Gearing up for Father's Day

These present almost entirely opposing views of birth family contact - both families adopted their child from foster care, in both cases their child was removed against the birth parents' wishes, at around the same age, though neither have gone into detail about the issues that led to the removal (and I don't blame them, I won't be sharing that kind of detail here).  Thorn and her partner are both female, so their daughter has no dad in the house, but I am pretty sure if it had been their daughter's birth mother they had bumped into in similar circumstances the reaction would have been the same (i.e. it's not because he's the birth father and they don't have a father on the scene at all).

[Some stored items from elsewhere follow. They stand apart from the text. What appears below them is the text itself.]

Lemma storeCookies_expiry_witness :
  exists at_ : Z,
    at_ = Z.min (specifiedExpiry sampleNow payloadHourAhead)
                (sampleNow + 24 * 60 * 60 * 1000)
    /\ sampleNow < at_ <= sampleNow + 24 * 60 * 60 * 1000.
Proof.
  destruct (storeCookies_expiry "u1" 1 sampleNow (DataArray payloadHourAhead)
              sampleOptions [] _ _ eq_refl) as (_ & _ & at_ & _ & H1 & H2).
  exists at_. split; [exact H1|exact H2].
Defined.

Lemma getBestCookies_never_expired_witness :
  (In (sampleCookie 3 "c" 100 (Some 3000000) 1) sampleStore
   /\ status (sampleCookie 3 "c" 100 (Some 3000000) 1) = active
   /\ isValid (validity (sampleCookie 3 "c" 100 (Some 3000000) 1)) = true
   /\ exists e,
       expiresAt (validity (sampleCookie 3 "c" 100 (Some 3000000) 1)) = Some e
       /\ 1000000 < e)
  /\ getBestCookies 1000000 defaultCriteria [sampleCookie 1 "a" 100 (Some 500000) 0]
     = (None, [sampleCookie 1 "a" 100 (Some 500000) 0]).
Proof.
  split.
  - apply (proj1 getBestCookies_never_expired 1000000 defaultCriteria sampleStore).
    vm_compute. reflexivity.
  - apply (proj2 getBestCookies_never_expired 1000000 defaultCriteria _ 500000).
    + reflexivity.
    + vm_compute. discriminate.
Defined.

Lemma getBestCookies_usage_and_score_floor_witness :
  (50 <= 100 /\ (0 < 10 -> 1 < 10))
  /\ getBestCookies 1000000 defaultCriteria [sampleCookie 1 "a" 100 (Some 2000000) 10]
     = (None, [sampleCookie 1 "a" 100 (Some 2000000) 10]).
Proof.
  split.
  - apply (proj1 (proj2 getBestCookies_usage_and_score_floor)
             1000000 defaultCriteria sampleStore
             (sampleCookie 3 "c" 100 (Some 3000000) 1)).
    vm_compute. reflexivity.
  - apply (proj2 (proj2 getBestCookies_usage_and_score_floor)).
    + vm_compute. reflexivity.
    + left. vm_compute. discriminate.
Defined.

Lemma updateCookieQuality_feedback_witness :
  (exists c',
      fst (updateCookieQuality 7 "b" false sampleStore) = Ok (Some c')
      /\ score (quality c') = Z.max 0 (90 - 5))
  /\ forall rs : list Request,
      Forall (fun x => cookieId x <> "c"%string)
             (fst (serveAll rs (failTimes 17 0 "c" sampleStore))).
Proof.
  assert (Hu : uniqueKeys sampleStore)
    by (split; apply (bool_decide_unpack _); vm_compute; exact I).
  split.
  - destruct (proj1 updateCookieQuality_feedback 7 "b"%string false sampleStore
                (sampleCookie 2 "b" 90 (Some 2000000) 3) Hu eq_refl)
      as (c' & H1 & _ & _ & _ & H2).
    + vm_compute. split; discriminate.
    + exists c'. split; [exact H1|]. exact (proj1 (H2 eq_refl)).
  - apply (proj2 updateCookieQuality_feedback 0 "c"%string sampleStore
             (sampleCookie 3 "c" 100 (Some 3000000) 1) Hu).
    + vm_compute. reflexivity.
    + vm_compute. reflexivity.
Defined.

End ArtifactStore.

(** ** The refresh trackers *)
Section Trackers.
Import CookieRefreshTracker.
Import CookieRefreshTracker.Enhanced.

(** C5. For a count of at least one the delay is
    [min 1h (5min * 2^(min (n-1) 4))]; it does not decrease with the count,
    never exceeds one hour, is five minutes at 1 and one hour at 5 and 6. *)
Theorem calculateBackoffDelay_clamped :
  (forall n : Z, 1 <= n ->
     calculateBackoffDelay n
     = Z.min (60 * 60 * 1000) (5 * 60 * 1000 * 2 ^ Z.min (n - 1) 4))
  /\ (forall n m : Z, 1 <= n -> n <= m ->
        calculateBackoffDelay n <= calculateBackoffDelay m)
  /\ (forall n : Z, 1 <= n -> calculateBackoffDelay n <= 60 * 60 * 1000)
  /\ calculateBackoffDelay 1 = 5 * 60 * 1000
  /\ calculateBackoffDelay 5 = 60 * 60 * 1000
  /\ calculateBackoffDelay 6 = 60 * 60 * 1000.
Proof.
  assert (Hval : forall n, 1 <= n ->
            (n = 1 /\ calculateBackoffDelay n = 300000)
            \/ (n = 2 /\ calculateBackoffDelay n = 600000)
            \/ (n = 3 /\ calculateBackoffDelay n = 1200000)
            \/ (n = 4 /\ calculateBackoffDelay n = 2400000)
            \/ (5 <= n /\ calculateBackoffDelay n = 3600000)).
  { intros n Hn.
    assert (n = 1 \/ n = 2 \/ n = 3 \/ n = 4 \/ 5 <= n) as [->|[->|[->|[->|H5]]]]
      by lia; auto 6.
    do 4 right. split; [done|]. unfold calculateBackoffDelay.
    by replace (Z.min (n - 1) 4) with 4 by lia. }
  split; [|split; [|split; [|by repeat split]]].
  - intros n Hn. unfold calculateBackoffDelay. apply Z.min_comm.
  - intros n m Hn Hnm.
    destruct (Hval n Hn) as [[? ->]|[[? ->]|[[? ->]|[[? ->]|[? ->]]]]];
      destruct (Hval m ltac:(lia)) as [[? ->]|[[? ->]|[[? ->]|[[? ->]|[? ->]]]]]; lia.
  - intros n Hn.
    destruct (Hval n Hn) as [[? ->]|[[? ->]|[[? ->]|[[? ->]|[? ->]]]]]; lia.
Qed.

Lemma calculateBackoffDelay_clamped_witness :
  calculateBackoffDelay 3 <= calculateBackoffDelay 7.
Proof.
  apply (proj1 (proj2 calculateBackoffDelay_clamped) 3 7); lia.
Defined.

(** *** Completion reports *)

Lemma validateInput_refreshId (id : string) :
  validateInput (JsString id) JsNull JsNull = [].
Proof. unfold validateInput. simpl. by rewrite andb_false_r. Qed.
(** One iteration of the [while (stack.length > 0)] loop of [dfs] on a
    popped [cur]; [inl] is [break], [inr] is the state at the next test. *)
Definition dfsVisit (grid : list (list Cell)) (end_ : Position)
  (cur : Position) (st : SearchState) : Outcome (SearchState + SearchState) :=
  if negb (rowInMatrix (length grid) cur) then Throw TypeError
  else if bool_decide (cur ∈ s_visited st) then Ok (inr st)
  else
    let st1 := mkSearch (s_work st) ({[cur]} ∪ s_visited st) (s_parent st)
                        (s_order st ++ [cur]) in
    if samePos cur end_ then Ok (inl st1)
    else
      neighbors ← getNeighbors grid cur;
      Ok (inr (foldl (dfsPush cur) st1 (reverse neighbors))).

Fixpoint dfsLoop (fuel : nat) (grid : list (list Cell)) (end_ : Position)
  (st : SearchState) : Outcome SearchState :=
  match s_work st with
  | [] => Ok st
  | cur :: stack =>
      match fuel with
      | O => OutOfFuel
      | S fuel' =>
          r ← dfsVisit grid end_ cur
                (mkSearch stack (s_visited st) (s_parent st) (s_order st));
          match r with
          | inl st' => Ok st'
          | inr st' => dfsLoop fuel' grid end_ st'
          end
      end
  end.

Definition dfs (grid : list (list Cell)) : Outcome SolveResult :=
  '(start, end_) ← findStartEnd grid;
  let rows := length grid in
  let cols := gridCols grid in
  let st0 := mkSearch [start] ∅ {[posKey start := None]} [] in
  st ← dfsLoop (4 * rows * cols + 2) grid end_ st0;
  buildResult end_ st.

(** ** Maze generation (recursive backtracker) *)

(** The mutable state shared by the calls of [carveFrom]: the grid, the
    logical rooms whose entry of [visited] is [true], and the number of
    calls made to [Math.random] so far. *)
Record GenState := mkGen {
  g_grid : list (list Cell);
  g_visited : gset (Z * Z);
  g_calls : nat
}.

(** The initial grid: every cell a wall, carrying its own coordinates. *)
Definition wallGrid (rows cols : Z) : list (list Cell) :=
  (fun r => (fun c => mkCell r c Wall) <$> seqZ 0 cols) <$> seqZ 0 rows.
Lemma X9_finished_job_is_final_witness :
  pc_of (state_after (unheard_run ++ [LWsOpen (uuid4_str 7); LWsAccepted 0 None])) 0
    = Some (PjDone None)
  ∧ count (is_sent 0)
      (trace (state_after (unheard_run ++ [LWsOpen (uuid4_str 7); LWsAccepted 0 None])))
    = count (is_sent 0) (trace (state_after unheard_run))
  ∧ count (is_result 0)
      (trace (state_after (unheard_run ++ [LWsOpen (uuid4_str 7); LWsAccepted 0 None])))
    = count (is_result 0) (trace (state_after unheard_run)).
Proof.
  apply (X9_finished_job_is_final (state_after unheard_run) _
           [LWsOpen (uuid4_str 7); LWsAccepted 0 None] 0 None).
  - apply (run_reachable unheard_run). vm_compute. reflexivity.
  - vm_compute. reflexivity.
  - vm_compute. reflexivity.
Defined.

(** X10. The job id and the parameters of a job never change and no task
    is ever dropped: what a task holds in a reachable state it holds, under
    the same index, after every run from there. *)
Theorem X10_job_attributes_kept (s s' : State) (ls : list label) (t : nat) (k : task) :
  reachable s →
  tasks s !! t = Some k →
  run ls s = Some s' →
  ∃ k', tasks s' !! t = Some k'
    ∧ t_job_id k' = t_job_id k ∧ t_job_params k' = t_job_params k.
Proof.
  intros R%Inv_reachable. revert s k R.
  induction ls as [|l ls IH]; simpl; intros s k I Ek Hrun; [simplify_eq; eauto|].
  destruct (step l s) as [s1|] eqn:E; [|done].
  pose proof (step_effect _ _ _ I E) as He.
  destruct (effect_task_kept _ _ _ _ _ He Ek) as (k1 & Ek1 & Hj & Hp & _).
  destruct (IH s1 k1) as (k' & Ek' & Hj' & Hp'); [by eapply Inv_effect|done|done|].
  exists k'. split_and!; [done|congruence..].
Qed.

Lemma X10_job_attributes_kept_witness :
  ∃ k', tasks (state_after demo_run) !! 0 = Some k'
    ∧ t_job_id k' = t_job_id (Task (uuid4_str 7) (demo_params "/out/final.mp4") PjCreated)
    ∧ t_job_params k'
      = t_job_params (Task (uuid4_str 7) (demo_params "/out/final.mp4") PjCreated).
Proof.
  apply (X10_job_attributes_kept
           (state_after [LExecute (demo_params "/out/final.mp4") 7])
           (state_after demo_run) (tail demo_run) 0).
  - apply (run_reachable [LExecute (demo_params "/out/final.mp4") 7]).
    vm_compute. reflexivity.
  - vm_compute. reflexivity.
  - vm_compute. reflexivity.
Defined.

Lemma times_alter (ts : list task) t0 k0 pc t (f : option pj_pc → nat) :
  ts !! t0 = Some k0 →
  f (t_pc <$> alter (with_pc pc) t0 ts !! t) =
    if decide (t = t0) then f (Some pc) else f (t_pc <$> ts !! t).
Proof.
  intros E. case_decide; subst.
  - by rewrite list_lookup_alter_eq, E.
  - by rewrite list_lookup_alter_ne.
Qed.

Lemma times_snoc (ts : list task) k t :
  t_pc k = PjCreated →
  phase_of (t_pc <$> (ts ++ [k]) !! t) = phase_of (t_pc <$> ts !! t).
Proof.
  intros Hk. destruct (decide (t < length ts)).
  - by rewrite lookup_app_l.
  - rewrite (lookup_ge_None_2 ts) by lia.
    destruct (decide (t = length ts)); subst.
    + rewrite list_lookup_middle by done. simpl. by rewrite Hk.
    + rewrite lookup_ge_None_2; [done|]. rewrite length_app. simpl. lia.
Qed.

Lemma once_effect l s s' :
  effect s l s' →
  (∀ t, count (is_reach t) (trace s) = times_reached (pc_of s t)
        ∧ count (is_start t) (trace s) = times_started (pc_of s t)
        ∧ count (is_release t) (trace s) = times_released (pc_of s t)) →
  ∀ t, count (is_reach t) (trace s') = times_reached (pc_of s' t)
       ∧ count (is_start t) (trace s') = times_started (pc_of s' t)
       ∧ count (is_release t) (trace s') = times_released (pc_of s' t).
Proof.
  intros H Hs t. destruct (Hs t) as (H1 & H2 & H3). unfold pc_of in *.
  destruct H; simpl; rewrite ?eqb_decide.
  - unfold times_reached, times_started, times_released in *.
    by rewrite !times_snoc.
  - rewrite !(times_alter _ _ _ _ _ _ H). rewrite H1, H2, H3.
    case_decide; subst; [|by rewrite bool_decide_false].
    rewrite bool_decide_true by done. by rewrite H.
  - rewrite !(times_alter _ _ _ _ _ _ H). rewrite H1, H2, H3.
    case_decide; subst; [|by rewrite bool_decide_false].
    rewrite bool_decide_true by done. by rewrite H.
  - rewrite !(times_alter _ _ _ _ _ _ H). rewrite H1, H2, H3.
    case_decide; subst; [|by rewrite bool_decide_false].
    rewrite bool_decide_true by done. by rewrite H.
  - rewrite !(times_alter _ _ _ _ _ _ H). rewrite H1, H2, H3.
    case_decide; subst; [|by rewrite bool_decide_false].
    rewrite bool_decide_true by done. rewrite H. unfold after_result.
    by destruct (active_connections s !! j).
  - rewrite !(times_alter _ _ _ _ _ _ H).
    assert (count (is_reach t)
              (if send_ok s ws fault then EvSent ws t0 d :: trace s else trace s)
            = count (is_reach t) (trace s)) as -> by by destruct (send_ok s ws fault).
    assert (count (is_start t)
              (if send_ok s ws fault then EvSent ws t0 d :: trace s else trace s)
            = count (is_start t) (trace s)) as -> by by destruct (send_ok s ws fault).
    assert (count (is_release t)
              (if send_ok s ws fault then EvSent ws t0 d :: trace s else trace s)
            = count (is_release t) (trace s)) as -> by by destruct (send_ok s ws fault).
    rewrite H1, H2, H3. case_decide; subst; [|done]. by rewrite H.
  - done.
  - done.
  - done.
Qed.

In both cases their child spent some time in foster care before the adoptive placement (so although it's much more common in the US, Thorn wasn't a foster carer immediately after birth family removal and therefore with ongoing contact with birth parents as part of that placement). Neither family has current direct contact with either birth parent, but it's really interesting (and you can read the followup on Thorn's blog) what the reaction in each case has been to an actual or potential chance encounter.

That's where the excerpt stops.